No one's ever happy with the current system when it's their team getting screwed. Before the first BCS rankings have even come out, before the season's even half over, Coach Whiney is already complaining that his team is going to get excluded from the national championship game
again. Okay, in fairness, he's complaining that an SEC is team is going to get left out. Hey, jerkface, relax. I know "defense wins championships", but defense is boring to watch unless it's your own team. For the most part, watching an SEC game is like watching paint dry. So the poll voters turn your crappy game off and switch over to watch (the other) USC pummel some poor Pac-10 team, or Texas whoop up on Rice, or Ohio State and Iowa duking it out. Make your games more exciting, more people will watch them, and you'll get more votes. I'm just saying is all.
All that being said, there is a problem with the current system. First off, there's 32 bowls this year. That means 64 teams. There's only 119 Div I-A teams. You have to have 6 wins to even be bowl eligible, right? Someone explain to me how more than half of the teams can have a winning record. By playing Div I-AA teams (of which you can only count one win for the 6 needed)? Ask Colorado, Duke, or NC State (among others) how well that's worked out. A bowl game should be a reward for a well-played season, not an entitlement for simply having a .500 or better season. Besides, didn't the NCAA already have to make an exception for someone last year because not enough of their wins were against IA competition?
Number two, half of the "power" conferences play championship games to determine who will represent the conference in a BCS game. Everyone should do it or no one should. It creates an unlevel playing field which can either boost your public perception or destroy it in an instant. Lat year everyone thought VT was hands down the best ACC team, but they rolled over against FSU in the ACC championship, so FSU was off to the Orange Bowl where they put up a hell of a fight against teh Nittany Lions. The Big East looks like it might have a de facto championship game when WVU and Louisville meet. Same deal with Michigan/Ohio State. At least one team in the SEC is going to get booted by losing their conference championship. Oh the flip side, an SEC win against a quality opponent might convince enough people to bump you up in the polls. Let's say Florida throttles Auburn in that game. Who's going to keep UF ranked below USC when they're busy playing a medicore UCLA? Flip it again. Let's say Texas struggles against Mizzu in the Big XII championship. You have to move them down right?
So instead of having just #1 and #2 play each other (and arguing about who deserves those spots), why don't we take Tubby's advice and have a 4 team playoff. The eliminates the problem Auburn faced of going undefeated and yet still being denied a chance at a title. But what happens when 5 teams go undefeated now? Or one undefeated and 4 1-loss teams that are all basically equal? How do you get to decide who gets to play in those games? You can't (unfortunately) have a selection committee (like the basketball tourney) and devote the entire month of January to a playoff system with 16 teams.
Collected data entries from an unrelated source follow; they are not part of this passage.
(** ** Concrete runs *)

Definition job_a : string := "0123456789abcdef0123456789abcdef".
Definition job_b : string := "fedcba9876543210fedcba9876543210".
Definition operation_1 : string := "11111111111111111111111111111111".
Definition operation_2 : string := "22222222222222222222222222222222".

Definition echo_job (id : string) : file :=
  written (PDict [("id", PStr id); ("operation", PStr "echo"); ("payload", PDict [("chunks", PInt 3)]);
                  ("deadline_unix", PInt 100)]).

Definition example_cpu : cpu_config := {| cpu_model := "m"; cpu_inflight := 2; cpu_generation_seconds := 120 |}.
Definition no_sha256 (s : string) : string := "".
Definition list_dir : gset string -> list string := fun X => elements X.

(** The wall clock stands at 50 seconds, the monotonic one at zero. *)
Definition at_50 : string -> nat -> Z := fun _ _ => seconds 50.
Definition wall_50 : nat -> Z := fun _ => seconds 50.
Definition mono_0 : nat -> Z := fun _ => 0.

Definition example_spool : spool :=
  {| inbox := {[job_a := echo_job job_a; job_b := echo_job job_b]}; inflight := ∅; outbox := ∅;
     claim_receipts := ∅; cpu_boot_id := "boot"; cpu_deadline := 10000000 * float_unit;
     cpu_stopped := false; cpu_trace := [] |}.

Lemma example_spooled : Spooled example_spool.
Proof. by apply empty_history_spooled. Qed.

Definition begin_operation (c : string) : action :=
  BeginClaim [("claim_id", PStr c); ("boot_id", PStr "boot")] mono_0 wall_50.

Definition ok_result (id : string) : pydict := [("id", PStr id); ("ok", PBool true); ("response", PDict [])].

(** Claim [job_a] twice, restart, and offer it again. *)
Definition claim_run : list action :=
  [Claim (PStr job_a) at_50 at_50; Claim (PStr job_a) at_50 at_50; Claim PNone at_50 at_50;
   Restart "next" (10000000 * float_unit) at_50; Enqueue job_a (echo_job job_a); Claim (PStr job_a) at_50 at_50].

Lemma relay_claims_once_witness :
  claimed (steps no_sha256 example_cpu list_dir claim_run example_spool) = [job_a; job_b]
  /\ NoDup (claimed (steps no_sha256 example_cpu list_dir claim_run example_spool)).
Proof.
  split; [vm_compute; reflexivity|].
  exact (proj1 (relay_claims_once no_sha256 example_cpu list_dir claim_run example_spool
                  (fun X => reflexivity _) eq_refl eq_refl)).
Defined.

Definition claimed_spool : spool :=
  steps no_sha256 example_cpu list_dir
    [begin_operation operation_1; ClaimAttempt operation_1 false at_50 at_50 mono_0 wall_50] example_spool.

Lemma claimed_spooled : Spooled claimed_spool.
Proof. apply steps_spooled; [done|apply example_spooled]. Qed.

(** The result of [job_a] survives a cancellation and a conflicting result. *)
Lemma relay_results_final_witness :
  let s1 := (result no_sha256 example_cpu list_dir (ok_result job_a) at_50 wall_50 claimed_spool).1 in
  exists f, outbox (steps no_sha256 example_cpu list_dir
    [CancelClaim job_a wall_50; Commit [("id", PStr job_a); ("ok", PBool false); ("error", PStr "no")] at_50 wall_50]
    s1) !! job_a = Some f /\ file_json f = Some (PDict (ok_result job_a)).
Proof.
  cbv zeta.
  destruct (result no_sha256 example_cpu list_dir (ok_result job_a) at_50 wall_50 claimed_spool) as [s1 r] eqn:E.
  assert (r = Ok false) as ->.
  { transitivity (result no_sha256 example_cpu list_dir (ok_result job_a) at_50 wall_50 claimed_spool).2;
      [rewrite E; reflexivity|vm_compute; reflexivity]. }
  destruct (relay_results_final no_sha256 example_cpu list_dir
    [CancelClaim job_a wall_50; Commit [("id", PStr job_a); ("ok", PBool false); ("error", PStr "no")] at_50 wall_50]
    claimed_spool (ok_result job_a) at_50 wall_50 s1 false (fun X => reflexivity _) claimed_spooled E)
    as (id & f & v & [= <-] & Hf & Hv & Heq & _).
  exists f. split; [exact Hf|]. destruct Heq as [->|[Heq _]]; [exact Hv|discriminate Heq].
Defined.

Lemma relay_claims_bounded_witness :
  exists s1, handle no_sha256 example_cpu list_dir (Restart "next" (10000000 * float_unit) at_50) claimed_spool
             = (s1, Ok Done)
    /\ is_Some (outbox s1 !! job_a) /\ open_claims s1 = ∅.
Proof.
  destruct (handle no_sha256 example_cpu list_dir (Restart "next" (10000000 * float_unit) at_50) claimed_spool)
    as [s1 r] eqn:E.
  assert (r = Ok Done) as ->.
  { transitivity (handle no_sha256 example_cpu list_dir (Restart "next" (10000000 * float_unit) at_50) claimed_spool).2;
      [rewrite E; reflexivity|vm_compute; reflexivity]. }
  exists s1. split; [reflexivity|]. split.
  - replace s1 with (handle no_sha256 example_cpu list_dir (Restart "next" (10000000 * float_unit) at_50) claimed_spool).1
      by (rewrite E; reflexivity).
    assert (exists_in (outbox (handle no_sha256 example_cpu list_dir
      (Restart "next" (10000000 * float_unit) at_50) claimed_spool).1) job_a = true) as H by (vm_compute; reflexivity).
    apply exists_in_true. exact H.
  - exact (proj1 (relay_claims_bounded no_sha256 example_cpu list_dir [] claimed_spool "next"
                    (10000000 * float_unit) at_50 s1 (fun X => reflexivity _) claimed_spooled E)).
Defined.

(** Two operations claim two different jobs, and the first one asks again. *)
Lemma relay_operation_one_job_witness :
  let more := [begin_operation operation_2; ClaimAttempt operation_2 false at_50 at_50 mono_0 wall_50] in
  exists s1 j n s2 j' n',
    claim_receipt example_cpu operation_1 (PStr "boot") mono_0 wall_50 claimed_spool = (s1, Ok (false, Some j, n))
    /\ claim_receipt example_cpu operation_2 (PStr "boot") mono_0 wall_50
         (steps no_sha256 example_cpu list_dir more claimed_spool) = (s2, Ok (false, Some j', n'))
    /\ job_id j <> job_id j'.
Proof.
  cbv zeta. set (more := [begin_operation operation_2; _]).
  destruct (claim_receipt example_cpu operation_1 (PStr "boot") mono_0 wall_50 claimed_spool)
    as [s1 [[[p [j|]] n]|e]] eqn:E1;
    try (exfalso; assert (is_ok (claim_receipt example_cpu operation_1 (PStr "boot") mono_0 wall_50 claimed_spool).2
           && match (claim_receipt example_cpu operation_1 (PStr "boot") mono_0 wall_50 claimed_spool).2 with
              | Ok (_, Some _, _) => true | _ => false end = true) as H by (vm_compute; reflexivity);
         rewrite E1 in H; discriminate H).
  destruct (claim_receipt example_cpu operation_2 (PStr "boot") mono_0 wall_50
              (steps no_sha256 example_cpu list_dir more claimed_spool)) as [s2 [[[p' [j'|]] n']|e]] eqn:E2;
    try (exfalso; assert (match (claim_receipt example_cpu operation_2 (PStr "boot") mono_0 wall_50
              (steps no_sha256 example_cpu list_dir more claimed_spool)).2 with
              | Ok (_, Some _, _) => true | _ => false end = true) as H by (vm_compute; reflexivity);
         rewrite E2 in H; discriminate H).
  pose proof (lookup_found _ _ _ _ _ _ _ _ _ _ E1) as (_ & -> & _).
  pose proof (lookup_found _ _ _ _ _ _ _ _ _ _ E2) as (_ & -> & _).
  exists s1, j, n, s2, j', n'. split; [reflexivity|]. split; [reflexivity|]. intros Heq.
  assert (operation_1 = operation_2) as Hc; [|discriminate Hc].
  eapply (relay_operation_one_job no_sha256 example_cpu list_dir more claimed_spool operation_1 operation_2);
    [intros X; reflexivity|exact claimed_spooled|repeat constructor|exact E1|exact E2|exact Heq].
Defined.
Besides, what happens then if, god forbid, a team like GMU pulls off a few big upsets. For argument's sake, let's say Rutgers is in that field of 16 and has a good run and ends up destroying Ohio State in their final game (who's luck runs out for once). Are they the national champions? I say yes. They beat everyone you could throw at them. Except now you have to worry about seeding and homefield advantage and a lot of extra travelling and so forth. A playoff system is probably the most fair and impartial method of deciding a champion because you're allowing a series of games to decide the outcome (skewed obviously by how you set those games up). It of course has it's own problems.
The lesson here is that no system is ever going to be perfect. Let the games run their course and maybe your complaning is all for naught when all the SEC schools lose this week or Ohio State and USC slip up and the championship game is an all-SEC matchup. Accept how the current system is run and deal with it. Or, if it's really that bad, get together with the other like-minded people, come up with a new system, and present it. The BCS changes how it operates nearly every year, there's no reason that your system (or mine
) can't be responsible for crowning a national champion. Formulate a plan and account for all the possibilities. This like a coder. Well, this event will probably never happen, so I don't need to need to worry about checking for it or initialize this variable. *ka-blamo*
Null Pointer Exception. Segmentation Fault. Core Dump. Whoops. I would love to see some non-power conference teams climb the rankings such that, under the current rules, 5 of them are guaranteed BCS game spots. What happens to the 6 guaranteed spots from the power conferences? There's only 10 teams in the 5 BCS games. I'm 100% sure the BCS committee hasn't accounted for this. Like them, I'm 99.9% sure it's never going to happen. But what if... KABLAMO!!!